>>>>
Lemma encode_headers_injective_witness :
  let h := [(lit "a", lit "1"); (lit "b", lit "2")] in
  exists b, encode_headers h = Ok b /\ h = [(lit "a", lit "1"); (lit "b", lit "2")].
Proof.
  eexists. split; [vm_compute; reflexivity|].
  eapply encode_headers_injective; try (repeat constructor; fail); vm_compute; reflexivity.
Defined.

(** C38.  Whatever the bytes, a successful decode yields a map in strict key
    order whose keys and values are UTF-8; in particular later duplicates of a
    key overwrite earlier ones instead of breaking the map. *)
Theorem decode_headers_wf (b : bytes) (h : list (str * str)) (H : decode_headers b = Ok h) :
  sorted_map h /\ Forall (fun kv => valid_utf8 kv.1 = true /\ valid_utf8 kv.2 = true) h.
Proof.
  unfold decode_headers in H. apply rbind_ok_inv in H as ([n c] & _ & H).
  eapply decode_entries_wf; [exact H|constructor|constructor].
Qed.

Lemma decode_headers_wf_witness :
  let b := u32_to_le_bytes 2 ++ entry_bytes (lit "k", lit "old") ++ entry_bytes (lit "k", lit "new") in
  decode_headers b = Ok [(lit "k", lit "new")] /\ sorted_map [(lit "k", lit "new")].
Proof.
  split; [by vm_compute|].
  refine (proj1 (decode_headers_wf (u32_to_le_bytes 2 ++ entry_bytes (lit "k", lit "old")
    ++ entry_bytes (lit "k", lit "new")) _ _)). by vm_compute.
Defined.

(** ** Truncated blobs *)

Lemma split_at_checked_app c n b c' r :
  split_at_checked c n = Some (b, c') -> 0 <= n -> split_at_checked (c ++ r) n = Some (b, c' ++ r).
Proof.
  unfold split_at_checked. intros H Hn. rewrite len_app. pose proof (len_nonneg r).
  destruct (Z.leb_spec n (len c)) as [Hl|]; [|done]. injection H as <- <-.
  rewrite (proj2 (Z.leb_le _ _)) by lia. unfold len in Hl.
  rewrite take_app_le, drop_app_le by lia. done.
Qed.

Lemma read_u32_app c n c' r : read_u32 c = Ok (n, c') -> read_u32 (c ++ r) = Ok (n, c' ++ r).
Proof.
  unfold read_u32. destruct (split_at_checked c 4) as [[b c1]|] eqn:E; [|done].
  rewrite (split_at_checked_app _ _ _ _ r E) by done. by intros [= -> ->].
Qed.

Lemma read_blob_app c b c' r : read_blob c = Ok (b, c') -> read_blob (c ++ r) = Ok (b, c' ++ r).
Proof.
  unfold read_blob. intros ([n c1] & Hr & H)%rbind_ok_inv.
  rewrite (read_u32_app _ _ _ r Hr). cbn [rbind].
  destruct (split_at_checked c1 n) as [[b1 c2]|] eqn:E; [|done]. injection H as -> ->.
  destruct (Z.le_gt_cases 0 n) as [Hn|Hn]; [by rewrite (split_at_checked_app _ _ _ _ r E)|].
  unfold split_at_checked in *. pose proof (len_nonneg c1). pose proof (len_nonneg (c1 ++ r)).
  rewrite !(proj2 (Z.leb_le _ _)) in * by lia. destruct n; try lia. cbn in *.
  by injection E as <- <-.
Qed.

Lemma decode_entry_app c h c' h' r :
  decode_entry c h = Ok (c', h') -> decode_entry (c ++ r) h = Ok (c' ++ r, h').
Proof.
  unfold decode_entry. intros ([k c1] & Hk & ([v c2] & Hv & H)%rbind_ok_inv)%rbind_ok_inv.
  rewrite (read_blob_app _ _ _ r Hk). cbn [rbind].
  rewrite (read_blob_app _ _ _ r Hv). cbn [rbind].
  destruct (from_utf8_or _ k); [|done]. cbn [rbind] in *.
  destruct (from_utf8_or _ v); [|done]. cbn [rbind] in *. by injection H as <- <-.
Qed.
Lemma clock_term_u64 t : clock_ok t -> in_u64 (clock_term t).
Proof.
  unfold clock_ok, clock_term. intros Ht. destruct (Z.ltb_spec t 0); [unfold_int; lia|].
  apply lxor_u64; unfold_int.
  - pose proof (Z.mod_pos_bound t 1000000000). lia.
  - split; [apply Z.div_pos; lia|done].
Qed.

(** ** Properties *)

Lemma exponential_delay_bounds p attempt :
  wf_policy p -> 0 <= exponential_delay p attempt <= cap p.
Proof. intros Hp. split; [|apply delay_loop_le_cap]. by apply delay_loop_nonneg; apply Hp. Qed.

Lemma retry_delay_bounds `{JL : JitterLaws} p attempt i t :
  wf_policy p -> 0 <= retry_delay p attempt i t <= exponential_delay p attempt.
Proof.
  intros Hp. destruct (exponential_delay_bounds p attempt Hp) as [H0 _].
  unfold retry_delay, retry_delay_seeded. case_match; [lia|]. by apply random_range_within.
Qed.

(** C34.  The un-jittered delay never leaves [[0, cap]], whatever the factor
    (below one, negative, infinite or NaN) and the attempt number. *)
Theorem exponential_delay_bounded (p : BackoffPolicy) (attempt : Z) (Hp : wf_policy p) :
  0 <= exponential_delay p attempt <= cap p.
Proof. by apply exponential_delay_bounds. Qed.

Lemma exponential_delay_bounded_witness :
  wf_policy {| base := from_secs 3; factor := S754_nan; cap := from_secs 2; max_attempts := 1 |} /\
  exponential_delay {| base := from_secs 3; factor := S754_nan; cap := from_secs 2; max_attempts := 1 |} 4
    <= from_secs 2.
Proof.
  assert (wf_policy {| base := from_secs 3; factor := S754_nan; cap := from_secs 2; max_attempts := 1 |}) as Hp.
  { split; unfold_int; cbn; try lia; done. }
  split; [done|]. exact (proj2 (exponential_delay_bounded _ 4 Hp)).
Defined.

(** C33.  For a factor of at least one the schedule never shrinks: more failures
    never wait less, when the base is a whole number of milliseconds and the
    cap is below 285,000 years. *)
Theorem exponential_delay_monotone (p : BackoffPolicy) (a b : Z)
    (Hp : wf_policy p) (Hf : f64_ge (factor p) f64_one = true)
    (Hbase : whole_ms (base p)) (Hcap : cap p <= from_millis (2 ^ 53)) (Hab : a <= b) :
  exponential_delay p a <= exponential_delay p b.
Proof.
  unfold exponential_delay. apply delay_loop_mono; [done..|lia|apply Hp|done].
Qed.

Lemma exponential_delay_monotone_witness :
  let p := {| base := from_millis 7; factor := S754_finite false 6755399441055744 (-52);
              cap := from_secs 600; max_attempts := 12 |} in
  as_millis (exponential_delay p 5) = 33 /\ exponential_delay p 5 <= exponential_delay p 60.
Proof.
  split; [by vm_compute|]. apply exponential_delay_monotone; [|done|by exists 7|done|lia].
  split; unfold_int; cbn; try lia; done.
Defined.

(** Below a millisecond the schedule does shrink: with a base of 1.5 ms
    and factor 1.0 the second delay is shorter than the first, because each
    round truncates to whole milliseconds. *)
Lemma exponential_delay_submilli_shrinks :
  let p := {| base := 1500000; factor := f64_one; cap := from_secs 600; max_attempts := 12 |} in
  wf_policy p /\ f64_ge (factor p) f64_one = true /\
  exponential_delay p 2 < exponential_delay p 1.
Proof.
  cbn zeta. split_and!; [|by vm_compute|by vm_compute].
  split; unfold_int; cbn; try lia; done.
Qed.

(** The default schedule doubles from one second and stays at the ten
    minute cap from the eleventh failure on, for every attempt number. *)
Lemma default_schedule (attempt : Z) :
  exponential_delay default_policy attempt =
    if attempt <=? 1 then from_secs 1
    else if attempt <=? 10 then from_secs (2 ^ (attempt - 1))
    else from_secs 600.
Proof.
  destruct (Z.leb_spec attempt 1) as [H|H].
  { unfold exponential_delay. by replace (Z.max attempt 1 - 1) with 0 by lia. }
  destruct (Z.leb_spec attempt 10) as [H'|H'].
  { assert (attempt ∈ seqZ 2 9) as Hin by (apply elem_of_seqZ; lia). clear H H'. revert attempt Hin.
    apply Forall_forall, (bool_decide_eq_true_1 _). by vm_compute. }
  apply Z.le_antisymm; [apply delay_loop_le_cap|].
  change (from_secs 600) with (exponential_delay default_policy 11).
  unfold exponential_delay. apply delay_loop_mono; [apply default_policy_wf|done|done|lia|done|by exists 1000].
Qed.

(** The longest an event can wait between its first failure and its parking:
    one delay per failure short of [max_attempts]. *)
Definition retry_span (p : BackoffPolicy) : Z :=
  foldr Z.add 0 (exponential_delay p <$> seqZ 1 (max_attempts p - 1)).

(** Under the default policy an event is parked after at most 1,623
    seconds (27 minutes) of scheduled waiting. *)
Lemma default_retry_span : retry_span default_policy = from_secs 1623.
Proof. by vm_compute. Qed.

(** The jittered delay stays within [[0, exponential_delay(attempt)]]
    for every event, attempt and clock. *)
Lemma retry_delay_within `{JL : JitterLaws} (p : BackoffPolicy) (attempt : Z)
    (i : EventId) (system_time : Z) (Hp : wf_policy p) :
  0 <= retry_delay p attempt i system_time <= exponential_delay p attempt.
Proof. by apply retry_delay_bounds. Qed.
<<<<
-- Task item --
Please output exactly the lines between the one holding "minute cap from" and the one holding "(i : EventId)" in the records above, inclusive, and nothing more.

-- Written answer --
    minute cap from the eleventh failure on, for every attempt number. *)
Lemma default_schedule (attempt : Z) :
  exponential_delay default_policy attempt =
    if attempt <=? 1 then from_secs 1
    else if attempt <=? 10 then from_secs (2 ^ (attempt - 1))
    else from_secs 600.
Proof.
  destruct (Z.leb_spec attempt 1) as [H|H].
  { unfold exponential_delay. by replace (Z.max attempt 1 - 1) with 0 by lia. }
  destruct (Z.leb_spec attempt 10) as [H'|H'].
  { assert (attempt ∈ seqZ 2 9) as Hin by (apply elem_of_seqZ; lia). clear H H'. revert attempt Hin.
    apply Forall_forall, (bool_decide_eq_true_1 _). by vm_compute. }
  apply Z.le_antisymm; [apply delay_loop_le_cap|].
  change (from_secs 600) with (exponential_delay default_policy 11).
  unfold exponential_delay. apply delay_loop_mono; [apply default_policy_wf|done|done|lia|done|by exists 1000].
Qed.

(** The longest an event can wait between its first failure and its parking:
    one delay per failure short of [max_attempts]. *)
Definition retry_span (p : BackoffPolicy) : Z :=
  foldr Z.add 0 (exponential_delay p <$> seqZ 1 (max_attempts p - 1)).

(** Under the default policy an event is parked after at most 1,623
    seconds (27 minutes) of scheduled waiting. *)
Lemma default_retry_span : retry_span default_policy = from_secs 1623.
Proof. by vm_compute. Qed.

(** The jittered delay stays within [[0, exponential_delay(attempt)]]
    for every event, attempt and clock. *)
Lemma retry_delay_within `{JL : JitterLaws} (p : BackoffPolicy) (attempt : Z)
    (i : EventId) (system_time : Z) (Hp : wf_policy p) :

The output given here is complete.